My little hands made like the ceramic angels, little houses of prayer, fingertips touching. My eyes closed, asking, as if prayers were wishes. I knew that God was up and stars were up and one wished on stars. My father’s finger traced the belt and arrow of Orion, the cup of the Big Dipper: Is God in those pinpricks of light? Are those God’s eyes? Can God see me? I press my hands together, close my eyes, and try to quiet my mind. Or is God inside?
Friday, March 28, 2014
So much I ask God to remove from me, but this service happens slowly, honey-pour slowly. A little less judgment is still a big pool in my heart.

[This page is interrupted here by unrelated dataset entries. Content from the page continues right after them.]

(* ===== verification/Serialize.v ===== *)
(** * Serialization

    Model of [src/src/core/serialization/serialize.hpp] (arithmetic types and
    compact integers) and of class [SDataStream] of [stream.hpp] with its
    [bind] overloads.  An object being (de)serialized is threaded next to the
    stream: a value of type [Ser T] maps an object and a stream to a result, the
    updated object and the updated stream, as the members called
    [serialization] do through their references. *)

From S2P Require Import Prelude Stream Boost.
Export DataStream (read_position_, buffer_).

(** ** Scopes and actions (serialization/base.hpp) *)

Inductive Scope := kNetwork | kStorage | kHash.
Inductive Action := kComputeSize | kSerialize | kDeserialize.

#[global] Instance Action_dec : EqDecision Action.
Proof. solve_decision. Defined.

(** ** Arithmetic types *)

Record int_type := IntType { ssizeof : nat; is_signed : bool }.

Definition uint8_t := IntType 1 false.
Definition uint16_t := IntType 2 false.
Definition uint32_t := IntType 4 false.
Definition uint64_t := IntType 8 false.
Definition int8_t := IntType 1 true.
Definition int32_t := IntType 4 true.
Definition int64_t := IntType 8 true.

Definition bits (ty : int_type) : Z := 8 * Z.of_nat (ssizeof ty).

(** The values of an integer type. *)
Definition in_range (ty : int_type) (v : Z) : Prop :=
  if is_signed ty then - 2 ^ (bits ty - 1) <= v < 2 ^ (bits ty - 1) else 0 <= v < 2 ^ bits ty.

#[global] Instance in_range_dec ty v : Decision (in_range ty v).
Proof. unfold in_range. destruct (is_signed ty); apply _. Defined.

(** [std::bit_cast] to and from the object representation. *)
Definition int_bytes (ty : int_type) (v : Z) : Bytes := le_bytes (ssizeof ty) v.
Definition int_of_bytes (ty : int_type) (bs : Bytes) : Z :=
  if is_signed ty then sign (bits ty) (le_value bs) else le_value bs.

Definition ser_compact_sizeof (value : Z) : Z :=
  if value <? 253 then 1
  else if value <=? 0xFFFF then 3
  else if value <=? 0xFFFFFFFF then 5
  else 9.

Definition write_data (ty : int_type) (obj : Z) : op DataStream.t unit :=
  DataStream.write (int_bytes ty obj).

Definition write_data_bool (obj : bool) : op DataStream.t unit :=
  λ s, (Success (), DataStream.push_back (if obj then 1 else 0) s).

(** A floating point object is its bit pattern. *)
Definition write_data_float (obj : Z) : op DataStream.t unit := write_data uint32_t obj.
Definition write_data_double (obj : Z) : op DataStream.t unit := write_data uint64_t obj.

Definition write_compact (obj : Z) : op DataStream.t unit :=
  λ s,
    let casted := le_bytes 8 obj in
    let num_bytes := ser_compact_sizeof obj in
    let tail (prefix : Z) :=
      DataStream.write (ztake (num_bytes - 1) casted) (DataStream.push_back prefix s) in
    if num_bytes =? 1 then (Success (), DataStream.push_back (default 0 (casted !! 0%nat)) s)
    else if num_bytes =? 3 then tail 253
    else if num_bytes =? 5 then tail 254
    else if num_bytes =? 9 then tail 255
    else (Fault AssertionFailed, s).

Definition read_data (ty : int_type) : op DataStream.t Z :=
  bs <~ DataStream.read (Some (Z.of_nat (ssizeof ty)));; op_ret (int_of_bytes ty bs).

Definition read_data_bool : op DataStream.t bool :=
  bs <~ DataStream.read (Some 1);; op_ret (bool_decide (bs !! 0%nat = Some 1)).

Definition read_as (ty : int_type) : op DataStream.t Z := read_data ty.

Definition read_as_float (bytes_to_read : Z) : op DataStream.t Z :=
  bs <~ DataStream.read (Some bytes_to_read);; op_ret (le_value bs).

Definition read_compact (range_check : bool) : op DataStream.t Z :=
  let check (ret : Z) : op DataStream.t Z :=
    if range_check && (kMaxSerializedCompactSize <? ret) then op_fail (SerError kCompactSizeTooBig)
    else op_ret ret in
  let wide (ty : int_type) (least : Z) : op DataStream.t Z :=
    v <~ read_as ty;;
    if v <? least then op_fail (SerError kNonCanonicalCompactSize) else check v in
  prefix <~ read_as uint8_t;;
  if prefix <? 253 then check prefix
  else if prefix =? 253 then wide uint16_t 253
  else if prefix =? 254 then wide uint32_t 0x10000
  else if prefix =? 255 then wide uint64_t 0x100000000
  else check 0.

(** ** SDataStream *)

Module SDataStream.

Record t := mk {
  base : DataStream.t;
  scope_ : Scope;
  version_ : Z;
  computed_size_ : Z;
}.

Definition set_base (d : DataStream.t) (s : t) : t := mk d (scope_ s) (version_ s) (computed_size_ s).
Definition set_version (v : Z) (s : t) : t := mk (base s) (scope_ s) v (computed_size_ s).
Definition add_computed (n : Z) (s : t) : t :=
  mk (base s) (scope_ s) (version_ s) (computed_size_ s + n).

(** The three constructors. *)
Definition make (scope : Scope) (version : Z) : t := mk DataStream.empty_stream scope version 0.
Definition of_bytes (data : Bytes) (scope : Scope) (version : Z) : t :=
  mk (DataStream.of_bytes data) scope version 0.

Definition computed_size (s : t) : Z := computed_size_ s.
Definition clear (s : t) : t := mk (DataStream.clear (base s)) (scope_ s) (version_ s) 0.

(** Members inherited from [DataStream]. *)
Definition lift {A} (m : op DataStream.t A) : op t A :=
  λ s, let (r, d) := m (base s) in (r, set_base d s).

End SDataStream.

(** ** Objects bound to a stream *)

(** An object of type [T], its stream, and the result of the call. *)
Definition Ser (T : Type) : Type := T -> SDataStream.t -> outcome unit * T * SDataStream.t.

Section Ser.
Context {T : Type}.

(** [if (not result.has_error()) result = q] *)
Definition ser_then (p q : Ser T) : Ser T :=
  λ o s, match p o s with
         | (Success _, o', s') => q o' s'
         | r => r
         end.

Definition ser_ok : Ser T := λ o s, (Success (), o, s).
Definition ser_fail (e : error) : Ser T := λ o s, (Failure e, o, s).

(** [stream.bind(object.field, action)] *)
Definition on_field {F} (get : T -> F) (set : F -> T -> T) (b : Ser F) : Ser T :=
  λ o s, let '(r, f, s') := b (get o) s in (r, set f o, s').

(** A stream operation whose value is stored in the object. *)
Definition store {A} (m : op SDataStream.t A) (set : A -> T -> T) : Ser T :=
  λ o s, match m s with
         | (Success a, s') => (Success (), set a o, s')
         | (Failure e, s') => (Failure e, o, s')
         | (Fault f, s') => (Fault f, o, s')
         end.

(** A stream operation with no value. *)
Definition emit (m : T -> op SDataStream.t unit) : Ser T :=
  λ o s, let (r, s') := m o s in (r, o, s').

Definition count_size (n : T -> Z) : Ser T := λ o s, (Success (), o, SDataStream.add_computed (n o) s).
End Ser.

Notation "p '>>>' q" := (ser_then p q) (at level 62, right associativity) : znode_scope.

Less of the wrong is still wrong. Wrong food, wrong words, wrong thoughts. I wish I could sift it all away, and shine, clarified and calm. Instead, I’m wrought with wrongness. Even when it’s down to a splinter, say, of gossip, well, you know how a splinter festers. But every bit I wish I wasn’t keeps me humble, human.
Thursday, March 27, 2014
My father urged me to stare at a clock with hands on it, imagine another hand that swept counter clockwise—fifty-nine, fifty-eight, fifty-seven—and I my brain started spinning somewhere, anywhere but in the body I was born to. Nothing wrong with my body when I was born, but I was mishandled, and a kind of terror took over, that made the house of me not a safe place to be. (I know I’ve told you this story before, forgive me.) I lived, instead, hopping from cloud to cloud, searching for angels, hoping to see God, like a girl wandering the North Pole looking for Santa Clause. But while I leapt and sought, that backwards clock hand started careening, sweeping faster and faster. I’d blink to try to bring myself back to body, but the hand moved so swiftly, I thought the clock would spin. And my father sat there, grinning, dumb to my flights, patting my head, Good girl.
Wednesday, March 26, 2014
And Mary said, Behold the handmaid of the Lord; be it unto me according to thy word. And the angel departed from her. –Luke 1:38
Yes, she said. Yes. Brave woman, to walk through the fire of what God presents her with such willingness. Wish I could be that willing. I don’t even like when the alarm clock rings in the morning or if the sun comes through the window before I’m ready to be awake. Awake. If on waking I could pray with openness, instead of holding a secret no tucked somewhere, the bottom of my foot or in my navel. Instead I say, Yes, but. . .with all the exceptions of what’s acceptable. Have I not had my fill of trial and fire? Now what? Flood? I strive to be as Mary, but I fall short again and again. I fall down at this vocation of being a servant. And I fall brilliantly. But I rise. And there is wanting. The wanting to be yes. Yes, without reservation or hesitation.
Tuesday, March 25, 2014
I assemble the evening meal, lay the chicken in the pan, add rosemary and lemon, drop broccoli in a steamer basket. So much plenty in our life, when others have so little. What can I offer up? First, thanks for the gift of a full belly. Blessings to the farmers and workers who tilled the ground. I take much more than I deserve from this earth. I want to tread the ground more lightly. If the earth needed my money, I would bury it in holes, dug with my own hands, planting treasures. In our yard, after the thaw, we will sow seeds, pray for a fruitful harvest, and share, humbled by our bounty.